Das Statistische Bundesamt definiert atypische Beschäftigung als Erwerbstätigkeit in einem anhängigen Beschäftigungsverhältnis in Form von
  • Teilzeitbeschäftigung mit 20 oder weniger Stunden pro Woche
  • geringfügige Beschäftigung
  • befristete Beschäftigung
  • Zeitarbeit, Leiharbeit oder Arbeitnehmerüberlassung.

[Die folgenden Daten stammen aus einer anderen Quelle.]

(** * Agent orchestration engine: decoder, router, broker, run loop

    A shallow embedding of the orchestration core of the cost-discovery
    agent, and the properties of it that are proved or refuted:

    - [agent/schemas/action_schema.py]  ([AgentAction], [validate_action])
    - [agent/nodes/specialists.py]      ([sanitize_history],
      [smart_fuzzy_parse], [try_constrained_decoding], [run_specialist],
      [_convert_action_to_message])
    - [agent/graph.py]                  ([route_specialist], [route_tools],
      the conditional edges of [build_graph])
    - [core/task_broker.py]             ([TaskBroker._task_key],
      [TaskBroker.submit], [is_dir_visited], [mark_dir_visited])
    - [agent/tools/search.py]           ([execute_safe_grep],
      [execute_list_files])
    - [core/ignore_handler.py]          ([IgnoreHandler.is_ignored])
    - [core/pricing.py]                 ([fuzzy_match_metric])
    - [core/llm.py]                     ([get_llm])
    - [lambda_entrypoint.py]            ([update_scan_status],
      [handle_scan], [handle_resume], the name of the repository)
    - [local_runner.py]                 (the answer [LocalRunner.run_scan]
      puts into a resumed run)

    Conventions of the model.

    - Python values are [PyValue]; a [str] is a [string] of ASCII
      characters, so [lower], [capitalize] and slicing act on single
      bytes; a [dict] is an association list in insertion order.
    - An exception is a value of [exn]; [is_ValueError] and its
      companions are the [isinstance] tests of the [except] clauses, with
      the subclass relations of Python and pydantic.  A function that may
      raise returns a [result].
    - The library functions the code calls are written out where their
      result matters ([json.dumps], [json.loads], [hashlib.md5], the one
      regular expression of the parser, the functions of [os.path] on a
      POSIX system).  What lies outside the process
      (the model's replies, the file system, the clock, [uuid4]) is an
      argument: a record [Env] for a specialist node, three functions for
      the broker, a list of events for the run loop.
    - Printing to the console is left out.
    - The cache of the broker is a [gmap]. *)

From Stdlib Require Import ZArith Ascii String List Lia Bool Permutation.
From stdpp Require Import base option list strings gmap.

Import ListNotations.
Local Open Scope string_scope.
Local Open Scope Z_scope.

(* ===================================================================== *)
(** * Python strings *)
(* ===================================================================== *)

Module Py.

Definition ord (c : ascii) : nat := nat_of_ascii c.

Definition is_upper (c : ascii) : bool :=
  (65 <=? ord c)%nat && (ord c <=? 90)%nat.
Definition is_lower (c : ascii) : bool :=
  (97 <=? ord c)%nat && (ord c <=? 122)%nat.
Definition is_digit (c : ascii) : bool :=
  (48 <=? ord c)%nat && (ord c <=? 57)%nat.

Definition lower_char (c : ascii) : ascii :=
  if is_upper c then ascii_of_nat (ord c + 32) else c.
Definition upper_char (c : ascii) : ascii :=
  if is_lower c then ascii_of_nat (ord c - 32) else c.

(** [str.lower()] *)
Fixpoint lower (s : string) : string :=
  match s with
  | EmptyString => EmptyString
  | String c r => String (lower_char c) (lower r)
  end.

(** [str.upper()] *)
Fixpoint upper (s : string) : string :=
  match s with
  | EmptyString => EmptyString
  | String c r => String (upper_char c) (upper r)
  end.

(** [str.capitalize()]: first character upper-cased, the rest lower-cased. *)
Definition capitalize (s : string) : string :=
  match s with
  | EmptyString => EmptyString
  | String c r => String (upper_char c) (lower r)
  end.

(** The characters [str.strip()] removes: tab, line feed, vertical tab,
    form feed, carriage return, the separators 0x1c-0x1f, and space. *)
Definition is_space (c : ascii) : bool :=
  ((9 <=? ord c)%nat && (ord c <=? 13)%nat)
  || ((28 <=? ord c)%nat && (ord c <=? 32)%nat).

Fixpoint lstrip (s : string) : string :=
  match s with
  | EmptyString => EmptyString
  | String c r => if is_space c then lstrip r else s
  end.

(** [rstrip] keeps a character when it is not a space or something that
    survives follows it. *)
Fixpoint rstrip (s : string) : string :=
  match s with
  | EmptyString => EmptyString
  | String c r =>
      match rstrip r with
      | EmptyString => if is_space c then EmptyString else String c EmptyString
      | r' => String c r'
      end
  end.

Definition strip (s : string) : string := rstrip (lstrip s).

Definition len (s : string) : Z := Z.of_nat (String.length s).

(** [s.startswith(p)] *)
Fixpoint startswith (s p : string) : bool :=
  match p, s with
  | EmptyString, _ => true
  | String a p', String b s' => if Ascii.eqb a b then startswith s' p' else false
  | String _ _, EmptyString => false
  end.

(** [s[:n]] for [n >= 0] *)
Fixpoint take (n : nat) (s : string) : string :=
  match n, s with
  | O, _ => EmptyString
  | S n', String c r => String c (take n' r)
  | S _, EmptyString => EmptyString
  end.

(** [s[n:]] for [n >= 0] *)
Fixpoint drop (n : nat) (s : string) : string :=
  match n, s with
  | O, _ => s
  | S n', String _ r => drop n' r
  | S _, EmptyString => EmptyString
  end.

(** [s[:-n]] for [n > 0] *)
Definition drop_end (n : nat) (s : string) : string :=
  take (String.length s - n) s.

(** [s.endswith(p)] *)
Definition endswith (s p : string) : bool :=
  (String.length p <=? String.length s)%nat
  && String.eqb (drop (String.length s - String.length p) s) p.

(** [p in s] for strings: [p] occurs as a contiguous run of [s]. *)
Fixpoint contains (s p : string) : bool :=
  startswith s p ||
  match s with
  | EmptyString => false
  | String _ r => contains r p
  end.

(** [sep.join(parts)] *)
Fixpoint join (sep : string) (parts : list string) : string :=
  match parts with
  | [] => EmptyString
  | [x] => x
  | x :: rest => x ++ sep ++ join sep rest
  end.

(** The line feed. *)
Definition nl : string := String (ascii_of_nat 10) EmptyString.

(** The double-quote character. *)
Definition dquote : ascii := ascii_of_nat 34.

(** [s.split(sep)[0]] for the line feed: the text before the first one. *)
Fixpoint first_line (s : string) : string :=
  match s with
  | EmptyString => EmptyString
  | String c r => if (ord c =? 10)%nat then EmptyString else String c (first_line r)
  end.

(** [s.replace(old, "")] for a non-empty [old]. *)
Fixpoint remove_all (fuel : nat) (s old : string) : string :=
  match fuel with
  | O => s
  | S f =>
      match s with
      | EmptyString => EmptyString
      | String c r =>
          if startswith s old then remove_all f (drop (String.length old) s) old
          else String c (remove_all f r old)
      end
  end.

Definition digit_char (d : nat) : ascii := ascii_of_nat (48 + d).

Fixpoint nat_digits (fuel n : nat) (acc : string) : string :=
  match fuel with
  | O => acc
  | S f =>
      let acc' := String (digit_char (n mod 10)) acc in
      if (n <? 10)%nat then acc' else nat_digits f (n / 10) acc'
  end.

(** [str(n)] for an [int] *)
Definition str_of_Z (z : Z) : string :=
  match z with
  | Z0 => "0"
  | Zpos p => nat_digits (S (Pos.to_nat p)) (Pos.to_nat p) EmptyString
  | Zneg p => String "-" (nat_digits (S (Pos.to_nat p)) (Pos.to_nat p) EmptyString)
  end.

End Py.

(* ===================================================================== *)
(** * Python values and exceptions *)
(* ===================================================================== *)

(** The values that travel through tool arguments, broker payloads and
    decoded JSON.  A [dict] keeps its items in insertion order; a [float]
    is carried as its [repr]. *)
#[warnings="-register-all"]
Inductive PyValue : Type :=
| PNone
| PBool (b : bool)
| PInt (z : Z)
| PFloat (repr : string)
| PStr (s : string)
| PList (items : list PyValue)
| PDict (items : list (string * PyValue)).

Auswirkungen atypischer Beschäftigung

  • positive Impulse für den Arbeitsmarkt
  • Chancen auch für junge Menschen, Frauen und Ausländer
  • auch mit geringerer oder gar keiner Qualifikation möglich
  • schnelle Arbeitsaufnahme
  • billige und flexible Jobs
  • Förderung durch Familie und Staat.

So stieg gemäss Erwerbstätigenrechnung im Zeitraum von 1997 bis 2007 der Anteil atypisch Beschäftigter von 17,5 auf 25,5 Prozent. Der Anteil von Frauen ist mehr als doppelt so hoch, wie der der Männer. Grund hierfür ist der hohe Anteil an Teilzeitbeschäftigung bei Frauen.

Zum Leben zu wenig
Während ein normal Beschäftigter seinen Lebensunterhalt zu 99,1 Prozent durch die Erwerbstätigkeit deckt, schafft jeder vierte Erwerbstätige lediglich 70,1 Prozent. Die restlichen 29,9 Prozent zum Überleben steuern Familie (18,2%), Hartz-IV (7,3%), andere Sozialleistungen (1,7%) und Renten oder Pensionen (2,7%) bei.

Privatwirtschaft hängt öffentliche Hand ab
Der Branchenvergleich zeigt, dass im Betrachtungszeitraum die normalen Arbeitsverhältnisse im Handel und Gastgewerbe von 78 auf 67 Prozent am stärksten gesunken sind. In der öffentlichen Verwaltung dagegen bleiben sie mit 83 Prozent nahezu unverändert. Insgesamt wurde der Anteil normaler Beschäftigungsverhältnisse in allen Branchen reduziert.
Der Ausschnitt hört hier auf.